Stored data entries:
Record Wallet := {
  w_user_id : string;
  w_asset_type_id : Z;
  w_balance : Z;
  w_allow_negative : bool;
  w_version : Z;
  w_updated_at : Z }.

Record Transaction := {
  t_id : string;
  t_idempotency_key : option string;
  t_transaction_type : TransactionType;
  t_status : Status;
  t_source_wallet_id : string;
  t_dest_wallet_id : string;
  t_asset_type_id : Z;
  t_amount : Z;
  t_description : string;
  t_metadata : gmap string string;
  t_created_at : Z }.

Record LedgerEntry := {
  le_transaction_id : string;
  le_wallet_id : string;
  le_entry_type : EntryType;
  le_amount : Z;
  le_balance_before : Z;
  le_balance_after : Z;
  le_created_at : Z }.

(** The object [executeTransfer] returns, which is also what the idempotency
    store keeps in its [response] column. *)
Record WalletChange := {
  wc_id : string;
  wc_balanceBefore : Z;
  wc_balanceAfter : Z }.

Record TransferResult := {
  r_transactionId : string;
  r_transactionType : TransactionType;
  r_sourceWallet : WalletChange;
  r_destWallet : WalletChange;
  r_amount : Z;
  r_description : string;
  r_timestamp : Z }.

Record IdempotencyRow := {
  i_response : TransferResult;
  i_status_code : Z;
  i_created_at : Z;
  i_expires_at : Z }.

Record Store := {
  asset_types : gmap Z AssetType;
  wallets : gmap string Wallet;
  transactions : list Transaction;
  ledger_entries : list LedgerEntry;
  idempotency_store : gmap string IdempotencyRow }.

(** The columns the wallet queries select, all queries together: the wallet
    joined with its asset type. *)
Record WalletRow := {
  wr_id : string;
  wr_user_id : string;
  wr_balance : Z;
  wr_allow_negative : bool;
  wr_version : Z;
  wr_asset_type_id : Z;
  wr_asset_code : string;
  wr_asset_name : string;
  wr_updated_at : Z }.

(** The columns of the history query. *)
Record HistoryRow := {
  h_id : string;
  h_transaction_type : TransactionType;
  h_status : Status;
  h_amount : Z;
  h_description : string;
  h_metadata : gmap string string;
  h_created_at : Z;
  h_idempotency_key : option string;
  h_asset_code : string;
  h_asset_name : string;
  h_entry_type : EntryType;
  h_balance_before : Z;
  h_balance_after : Z }.

(** *** The statements issued, in order. *)
Inductive Event :=
| EConnect
| ERelease
| EBegin
| ECommit
| ERollback
| ESelectWallet (userId assetCode : string)
| ESelectWalletsForUpdate (ids : list string)
| ESelectIdempotency (key : string)
| ESelectIdempotencyAnyAge (key : string)
| EInsertIdempotency (key : string)
| EUpdateWallet (id : string) (balance : Z)
| EInsertTransaction (id : string)
| EInsertLedgerEntry (txn wallet : string) (ty : EntryType)
| ESelectBalances (userId : string) (assetCode : option string)
| ESelectHistory (userId : string) (assetCode : option string) (limit offset : Z).

(** *** The world a request runs in. *)
Record World := {
  store : Store;
  snapshot : option Store;        (* the tables at BEGIN, inside a transaction *)
  now : Z;                        (* NOW() and new Date(), in seconds *)
  uuid_source : nat -> string;    (* what uuidv4() returns, call after call *)
  uuid_used : nat;
  log : list Event }.

Definition with_store (s : Store) (w : World) : World :=
  {| store := s; snapshot := snapshot w; now := now w;
     uuid_source := uuid_source w; uuid_used := uuid_used w; log := log w |}.

Definition with_snapshot (o : option Store) (w : World) : World :=
  {| store := store w; snapshot := o; now := now w;
     uuid_source := uuid_source w; uuid_used := uuid_used w; log := log w |}.

Definition with_log (l : list Event) (w : World) : World :=
  {| store := store w; snapshot := snapshot w; now := now w;
     uuid_source := uuid_source w; uuid_used := uuid_used w; log := l |}.

Definition with_uuid_used (n : nat) (w : World) : World :=
  {| store := store w; snapshot := snapshot w; now := now w;
     uuid_source := uuid_source w; uuid_used := n; log := log w |}.

(** *** Computations that read and write the world and may throw. *)
Inductive Outcome (A : Type) :=
| Return (a : A)
| Throw (e : Error).
Arguments Return {A} a.
Arguments Throw {A} e.

Definition M (A : Type) : Type := World -> Outcome A * World.

Definition ret {A} (a : A) : M A := fun w => (Return a, w).

Definition throw {A} (e : Error) : M A := fun w => (Throw e, w).

Definition bind {A B} (m : M A) (k : A -> M B) : M B :=
  fun w =>
    match m w with
    | (Return a, w') => k a w'
    | (Throw e, w') => (Throw e, w')
    end.

(** [try { m } catch (e) { h e }]. *)
Definition try_catch {A} (m : M A) (h : Error -> M A) : M A :=
  fun w =>
    match m w with
    | (Return a, w') => (Return a, w')
    | (Throw e, w') => h e w'
    end.

(** [try { m } finally { f }]. *)
Definition finally {A} (m : M A) (f : M unit) : M A :=
  fun w =>
    match m w with
    | (r, w') =>
        match f w' with
        | (Return _, w'') => (r, w'')
        | (Throw e, w'') => (Throw e, w'')
        end
    end.

Definition get_store : M Store := fun w => (Return (store w), w).
Definition put_store (s : Store) : M unit := fun w => (Return tt, with_store s w).
Definition get_now : M Z := fun w => (Return (now w), w).
Definition emit (e : Event) : M unit :=
  fun w => (Return tt, with_log (log w ++ [e]) w).

End Model.

Declare Scope db_scope.
Delimit Scope db_scope with db.
Notation "'let*' x ':=' m 'in' k" := (Model.bind m (fun x => k))
  (at level 10, x name, m at level 100, k at level 200) : db_scope.
Notation "m ';;' k" := (Model.bind m (fun _ => k))
  (at level 100, k at level 200, right associativity) : db_scope.

(** ** src/config/db.js, and the statements sent through it *)
Module Db.
Import Errors Model.
Local Open Scope db_scope.

(** BIGINT columns. *)
Definition bigint_min : Z := - 2 ^ 63.
Definition bigint_max : Z := 2 ^ 63 - 1.
Definition in_bigint (z : Z) : bool := (bigint_min <=? z) && (z <=? bigint_max).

Exercise -> From the records above, retype only the lines starting at the line that contains "(fun x => k))" and ending at the line that contains "(** ** src/config/db.js, and", both included.

Output of the exercise ->
Notation "'let*' x ':=' m 'in' k" := (Model.bind m (fun x => k))
  (at level 10, x name, m at level 100, k at level 200) : db_scope.
Notation "m ';;' k" := (Model.bind m (fun _ => k))
  (at level 100, k at level 200, right associativity) : db_scope.

(** ** src/config/db.js, and the statements sent through it *)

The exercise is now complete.